Wie kam es, dass die meisten Altstädte und Gründerzeitquartiere der DDR 1989 in einem so katastrophalen Zustand waren? Das Forschungsprojekt „Stadtwende“, an dem neben dem Leibniz-Institut für Raumbezogene Sozialforschung (IRS) in Erkner die Bauhaus-Universität Weimar, die Universität Kassel und die TU Kaiserslautern mitwirken, will dieser Frage auf den Grund gehen. Beleuchtet werden die politischen und ökonomischen Ursachen für den beispiellosen Stadtverfall ebenso wie die Bedeutung von Bürgergruppen und Initiativen, die sich in einer Reihe von DDR-Städten in der zweiten Hälfte der 1980er Jahre ehrenamtlich für die Rettung ihrer Quartiere oder bestimmter Baudenkmale einsetzen. Ein weiterer Fokus liegt auf den Stadtplaner*innen und Architekt*innen selbst, sowie auch DDR-Kulturinstitutionen wie dem Kulturbund, unter dessen Dach sich zum Beispiel Stadterhaltungsengagement „offiziell“ formieren konnte.

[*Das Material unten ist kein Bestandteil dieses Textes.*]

(** [Pathing.distance]; the result is a number or [undefined]. *)
Definition distance (arg1 arg2 : RoomPosition.t) : ST State (option Z) :=
  let '(name1, name2) := sortNames (pos_name W arg1) (pos_name W arg2) in
  run modifyDistances (ensureRow name1);
  do cached <- gets (fun st => lookup2 (distances st) name1 name2);
  run (if falsyNum cached
       then
         do ret <- findShortestPath arg1 arg2 noOptions;
         if negb (incomplete ret)
         then modifyDistances (insert2 name1 name2 (Z.of_nat (length (path ret))))
         else pure tt
       else pure tt);
  gets (fun st => lookup2 (distances st) name1 name2).

(** Modelled from the spec: [pos.room], [pos.lookForStructure] and
    [pos.lookFor(LOOK_TERRAIN)] are prototype extensions defined outside
    this class.  The specification gives their use here: a tile of an
    unobserved region, a road-covered tile, and the terrain of the tile. *)
Definition pos_room (pos : RoomPosition.t) : option Room :=
  Game_rooms W (RoomPosition.roomName pos).

Definition lookForStructure (room : Room) (pos : RoomPosition.t)
    (type : StructureType) : option Structure :=
  find (fun s => StructureType_eqb (structureType s) type
                 && (RoomPosition.x (s_pos s) =? RoomPosition.x pos)
                 && (RoomPosition.y (s_pos s) =? RoomPosition.y pos))
       (find_structures room).

Definition lookForTerrain (pos : RoomPosition.t) : Terrain :=
  getTerrainAt W (RoomPosition.x pos) (RoomPosition.y pos) (RoomPosition.roomName pos).

(** The weight [calculatePathWeight] adds for one tile of the path. *)
Definition tileWeight (pos : RoomPosition.t) : Z :=
  match pos_room pos with
  | None => 1
  | Some room =>
      match lookForStructure room pos STRUCTURE_ROAD with
      | Some _ => 1
      | None =>
          match lookForTerrain pos with
          | plain => 2
          | swamp => 10
          | wall => 0
          end
      end
  end.

(** [Pathing.calculatePathWeight] *)
Definition calculatePathWeight (startPos endPos : RoomPosition.t)
    (options : MoveOptions) : ST State Z :=
  let options := with_range (dflt (range options) 1) options in
  do ret <- findPath startPos endPos options;
  pure (fold_left (fun weight pos => weight + tileWeight pos) (path ret) 0).

(** [Pathing.weightedDistance] *)
Definition weightedDistance (arg1 arg2 : RoomPosition.t) : ST State (option Z) :=
  let '(pos1, pos2) :=
    if String.ltb (pos_name W arg1) (pos_name W arg2)
    then (arg1, arg2) else (arg2, arg1) in
  run modifyWeightedDistances (ensureRow (pos_name W pos1));
  do cached <- gets (fun st =>
    lookup2 (weightedDistances st) (pos_name W pos1) (pos_name W pos2));
  run (if falsyNum cached
       then
         do weight <- calculatePathWeight pos1 pos2 noOptions;
         modifyWeightedDistances (insert2 (pos_name W pos1) (pos_name W pos2) weight)
       else pure tt);
  gets (fun st => lookup2 (weightedDistances st) (pos_name W pos1) (pos_name W pos2)).

(** ** Reachability and the nearest walkable tile *)

(** An obstacle is a position or an object that has one. *)
Inductive Obstacle :=
| IsPos (p : RoomPosition.t)
| HasPos (pos : RoomPosition.t).

(** The [_.defaults] call of [isReachable]. *)
Definition isReachable_defaults (options : MoveOptions) : MoveOptions :=
  let options := with_ignoreCreeps (dflt (ignoreCreeps options) true) options in
  let options := with_range (dflt (range options) 1) options in
  let options := with_maxOps (dflt (maxOps options) 1000) options in
  with_ensurePath (dflt (ensurePath options) false) options.

(** The matrix [isReachable] seeds with its obstacles.  It is local to the
    call and never cached, so it is a plain value here. *)
Definition obstacleMatrix (obstacles : list Obstacle) : CostMatrix.t :=
  fold_left (fun matrix obstacle =>
               match obstacle with
               | HasPos pos =>
                   CostMatrix.set matrix (RoomPosition.x pos) (RoomPosition.y pos) 254
               | IsPos p =>
                   CostMatrix.set matrix (RoomPosition.x p) (RoomPosition.y p) 254
               end)
            obstacles CostMatrix.new.

(** [Pathing.isReachable] *)
Definition isReachable (startPos endPos : RoomPosition.t)
    (obstacles : list Obstacle) (options : MoveOptions) : ST State bool :=
  let options := isReachable_defaults options in
  if negb (String.eqb (RoomPosition.roomName startPos) (RoomPosition.roomName endPos))
  then
    run logEntry (log_error IsReachableSingleRoom);
    pure false
  else
    let matrix := obstacleMatrix obstacles in
    let callback := fun roomName : string =>
      if String.eqb roomName (RoomPosition.roomName endPos)
      then pure (CbMatrix matrix) else pure (CbBool false) in
    do ret <- liftStore
      (PathFinder_search W startPos (OneGoal (mkGoal endPos (range options)))
         (mkSearchOpts (maxOps options) (Some 1) (Some 1) (Some 5) false)
         callback);
    if incomplete ret then pure false
    else
      match firstSome (path ret) (fun pos =>
              if 100 <? CostMatrix.get matrix (RoomPosition.x pos) (RoomPosition.y pos)
              then Some false else None) with
      | Some result => pure result
      | None => pure true
      end.

(** [Pathing.findPathablePosition]: the rings around (25, 25) are scanned
    column by column; the first tile that is not a wall is returned. *)
Definition findPathablePosition (roomName : string) : RoomPosition.t :=
  match
    firstSome (fromTo 0 22) (fun radius =>
      firstSome (fromTo (- radius) radius) (fun dx =>
        firstSome (fromTo (- radius) radius) (fun dy =>
          if negb (Z.abs dy =? radius) && negb (Z.abs dx =? radius)
          then None
          else
            let x := 25 + dx in
            let y := 25 + dy in
            match getTerrainAt W x y roomName with
            | wall => None
            | _ => Some (RoomPosition.mk x y roomName)
            end)))
  with
  | Some found => found
  | None => RoomPosition.mk (-10) (-10) "cannotFindPathablePosition"
  end.

End Pathing.

(** ** The rest of the class: flee searches, more matrix operations,
       directions and serialized paths *)

(** Modelled from the spec: the direction constants are constants of the
    game engine.  The specification gives their codes: one digit, 1 to 8, in
    compass order starting at North, clockwise. *)
Inductive DirectionConstant :=
| TOP | TOP_RIGHT | RIGHT | BOTTOM_RIGHT | BOTTOM | BOTTOM_LEFT | LEFT | TOP_LEFT.

Definition directionCode (direction : DirectionConstant) : Z :=
  match direction with
  | TOP => 1 | TOP_RIGHT => 2 | RIGHT => 3 | BOTTOM_RIGHT => 4
  | BOTTOM => 5 | BOTTOM_LEFT => 6 | LEFT => 7 | TOP_LEFT => 8
  end.

(** [Pathing.oppositeDirection] *)
Definition oppositeDirection (direction : DirectionConstant) : DirectionConstant :=
  match direction with
  | TOP => BOTTOM
  | TOP_LEFT => BOTTOM_RIGHT
  | LEFT => RIGHT
  | BOTTOM_LEFT => TOP_RIGHT
  | BOTTOM => TOP
  | BOTTOM_RIGHT => TOP_LEFT
  | RIGHT => LEFT
  | TOP_RIGHT => BOTTOM_LEFT
  end.

(** [array[i]] for a number [i]: undefined outside the array. *)
Definition arrayAt (array : list Z) (i : Z) : option Z :=
  if i <? 0 then None else array !! Z.to_nat i.

(** How a call of [positionAtDirection] ends: it returns undefined, it
    returns a position, or, when the direction is no index of the offset
    arrays, both coordinates are NaN, the bounds test lets them through and
    [new RoomPosition(NaN, NaN, roomName)] is evaluated: the constructor of
    the engine does not accept these coordinates and throws. *)
Inductive PositionResult :=
| undefined_position
| position_at (p : RoomPosition.t)
| constructor_throws.

(** [Pathing.positionAtDirection] *)
Definition positionAtDirection (origin : RoomPosition.t) (direction : Z)
  : PositionResult :=
  let offsetX := [0; 0; 1; 1; 1; 0; -1; -1; -1] in
  let offsetY := [0; -1; -1; 0; 1; 1; 1; 0; -1] in
  match arrayAt offsetX direction, arrayAt offsetY direction with
  | Some ox, Some oy =>
      let x := RoomPosition.x origin + ox in
      let y := RoomPosition.y origin + oy in
      if (49 <? x) || (x <? 0) || (49 <? y) || (y <? 0)
      then undefined_position
      else position_at (RoomPosition.mk x y (RoomPosition.roomName origin))
  | _, _ => constructor_throws
  end.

Paradoxerweise war der Ausgangspunkt für den Stadtverfall in der DDR eine eindrucksvolle Erfolgsgeschichte. Trotz der Aufbauleistung der Nachkriegsjahrzehnte herrschte in der DDR um 1970 noch immer Wohnungsmangel. Vor allem moderne Wohnungen waren knapp. Der Staatsführung saß wohl die Erinnerung an den 17. Juni 1953 noch im Nacken. Zugleich war klar, dass eine zügige Verbesserung der Lebens- und Wohnbedingungen der breiten Bevölkerung im bisherigen Bautempo nicht machbar war. Also beschloss das Zentralkomitee der SED im Oktober 1973 das Wohnungsbauprogramm der DDR. Bis zum Jahr 1990 sollte die Wohnungsfrage als soziales Problem endgültig gelöst sein. Die bestehende materielle Basis des industriellen Bauens wurde massiv ausgeweitet: Neue Plattenwerke wurden errichtet, Wohnungsbaukombinate neu strukturiert, allerorten neue Siedlungsstandorte erschlossen.

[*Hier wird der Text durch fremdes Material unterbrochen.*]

(* ================================================================= *)
(** ** Further sample data *)

Module Cases.

Definition usable (normal inTraffic : Z) : DM.Element :=
  {| DM.status := js "OK"; DM.duration := Some normal;
     DM.duration_in_traffic := Some inTraffic |}.

(** The answer of the Distance Matrix API for the temple and the
    market: ten minutes one way and, in traffic, a quarter of an hour;
    the way back was not found. *)
Definition twoByTwo : DM.Answer :=
  {| DM.answerStatus := js "OK";
     DM.rows :=
       [ {| DM.elements := [usable 0 0; usable 600 900] |};
         {| DM.elements :=
              [ {| DM.status := js "NOT_FOUND"; DM.duration := None;
                   DM.duration_in_traffic := None |};
                usable 0 0 ] |} ] |}.

Definition templeAndMarket : list Attraction := [Sample.temple; Sample.market].

(** A catalog of eleven attractions that begins with the temple and the
    market, and a Distance Matrix API that answers as above. *)
Definition elevenSites : list Attraction :=
  [ Sample.temple; Sample.market; Sample.trail;
    Sample.site "s4" "Lion Rock" "nature" "free" 60;
    Sample.site "s5" "Star Pier" "cultural" "free" 30;
    Sample.site "s6" "Jade Lane" "shopping" "low" 60;
    Sample.site "s7" "Bird Garden" "nature" "free" 45;
    Sample.site "s8" "Clock Tower" "cultural" "free" 20;
    Sample.site "s9" "Tai O Village" "cultural" "low" 180;
    Sample.site "s10" "Sky Terrace" "nature" "medium" 60;
    Sample.site "s11" "Ocean Bay" "nature" "free" 120 ].

Definition twoByTwoApi (_ : list Attraction) : option DM.Answer := Some twoByTwo.

(** The one route that answer gives, and the matrix made of it. *)
(** A thunderstorm on a mild day, no alert in force. *)
Definition thunderstorm : Weather :=
  {| weatherCondition := Some (js "Thunderstorm");
     condition := None; weatherDescription := None;
     temperature := Some (inject_Z 25);
     uvIndex := Some (inject_Z 3);
     airQuality := Some (inject_Z 70) |}.

Definition stormyDay : RealTimeData :=
  {| weather := Some thunderstorm; alerts := Some []; traffic := None |}.

(** The three entries that share one identifier, as catalog entries
    of the recommendation path, and a recommendation of that
    identifier. *)
Definition sharedEntries : list R.Entry :=
  map (fun a => {| R.attraction := a; R.wheelchairAccessible := true |})
      Sample.sameIdThrice.

Definition recommendX : R.Recommendation :=
  {| R.attractionId := Some (js "x"); R.recommendationScore := Some (9 # 10)%Q;
     R.matchingReasons := []; R.suggestedVisitTime := None;
     R.suggestedDuration := None; R.personalizedTips := [] |}.

(** Preferences without a list of activities, as a request may carry
    them. *)
Definition budgetOnly : P.Preferences :=
  {| P.budget := Some (inject_Z 500); P.maxTravelTime := None;
     P.preferredActivities := None; P.groupSize := None;
     P.hasChildren := false; P.accessibilityNeeds := false;
     P.transportMode := None; P.confidence := None;
     P.extractedKeywords := None; P.aiProvider := None |}.

(** The same with the food category asked for. *)
Definition foodLover : P.Preferences :=
  {| P.budget := Some (inject_Z 500); P.maxTravelTime := None;
     P.preferredActivities := Some [js "food"]; P.groupSize := None;
     P.hasChildren := false; P.accessibilityNeeds := false;
     P.transportMode := None; P.confidence := None;
     P.extractedKeywords := None; P.aiProvider := None |}.

Definition threeEntries : list R.Entry :=
  map (fun a => {| R.attraction := a; R.wheelchairAccessible := true |})
      Sample.threeSites.

(** What the rule-based filter recommends to the food lover. *)
Definition marketOnly : list R.Recommended :=
  R.scored 0 [ {| R.attraction := Sample.market; R.wheelchairAccessible := true |} ].
(** * Synchronized checkpoints (checkpointsync.cpp)

    A shallow embedding of the checkpoint state machine of
    [src/checkpointsync.cpp]: consistency validation of a received
    checkpoint against the current one, the commit / defer / reject
    decisions of [ProcessSyncCheckpoint] and [AcceptPendingSyncCheckpoint],
    the per-block enforcement check [CheckSyncCheckpoint], and the automatic
    selection of a checkpoint by depth.

    The file-scope variables of the translation unit, the block tree
    database, the debug log and the network outbox are gathered in one
    record [Node]; every function of the source that touches them is a
    computation in a state monad over [Node] that can also stop abnormally
    (a failed [assert], an exception of the stream decoder, a null
    dereference). *)

From stdpp Require Import base option list gmap strings.
From Stdlib Require Import ZArith Lia.

#[local] Open Scope Z_scope.

(** ** Hashes and the block index *)

(** [uint256]: only equality and the all-zero sentinel are used. *)
Definition uint256 := N.

(** [ArithToUint256(arith_uint256(0))] and [uint256()]. *)
Definition uint256_zero : uint256 := 0%N.

(** [CBlockIndex]: the fields this file reads.  [pprev] is a pointer to the
    entry of the parent block or null; the entries reachable through it
    form a finite, acyclic list, which is the inductive structure here. *)
#[warnings="-register-all"] Inductive CBlockIndex : Type :=
  mkBlockIndex {
    phashBlock : uint256;
    nHeight : Z;
    pprev : option CBlockIndex
  }.

Definition GetBlockHash (pindex : CBlockIndex) : uint256 := phashBlock pindex.

(** The entries met by following [pprev] from [pindex], itself first. *)
Fixpoint ancestry (pindex : CBlockIndex) : list CBlockIndex :=
  pindex :: match pprev pindex with
            | Some p => ancestry p
            | None => []
            end.

(** Heights along parent links, as the block index builds them:
    a child is one above its parent. *)
Fixpoint heights_linked (pindex : CBlockIndex) : Prop :=
  match pprev pindex with
  | Some p => nHeight p = nHeight pindex - 1 /\ heights_linked p
  | None => True
  end.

Und der Kraftakt gelang: Laut DDR-Regierung wurden von 1970 bis Oktober 1988 insgesamt drei Millionen neue Wohnungen errichtet. Spätere Berechnungen korrigierten diese propagandistisch geschönte Zahl auf gut 1,9 Millionen, was noch immer beachtlich war. Doch im baulichen Bestand beschränkte sich das Engagement auf vorbildlich umgesetzte, aber letztlich vereinzelte Leuchtturmprojekte wie etwa die sensible Erneuerung des Gründerzeitbestands rund um den Arnimplatz in Berlin. Schon 1973 begannen dort die Arbeiten, also fast ein Jahrzehnt bevor sich in West-Berlin das Modell der Behutsamen Stadterneuerung durchsetzte.

Die DDR hatte also anfangs in Sachen Stadterneuerung die Nase vorn. „Die Wiederentdeckung der Innenstadt setzte in der DDR früher ein als im Westen bisher angenommen“, sagt Harald Kegler, der am Projekt mitwirkt und an der Uni Kassel Planungsgeschichte lehrt. Er untersucht mit seinem Teilprojekt die sogenannten Modellstädte der DDR. Die erste war Greifswald. Schon 1970 startete ein Forschungsvorhaben der Ost-Berliner Bauakademie mit dem Ziel eines städtebaulichen Erneuerungskonzeptes für das Zentrum der Hansestadt. 1972 wurde der modernistisch geprägte Generalbebauungsplan mit Auto-Schneisen und frei gruppierten Wohnhauszeilen beerdigt, und schon 1977 begann man am Innenstadtrand Plattenbauten zu errichten, die dem alten Stadtgrundriss folgten und in Typologie wie Dimension an die giebelständigen Bürgerhäuser anknüpften. Wegen dieser sehr frühen, auch typologischen Rückbesinnung auf die alte Stadt sieht Kegler die DDR als wichtigen Ausgangspunkt des postmodernen Städtebaus in Europa.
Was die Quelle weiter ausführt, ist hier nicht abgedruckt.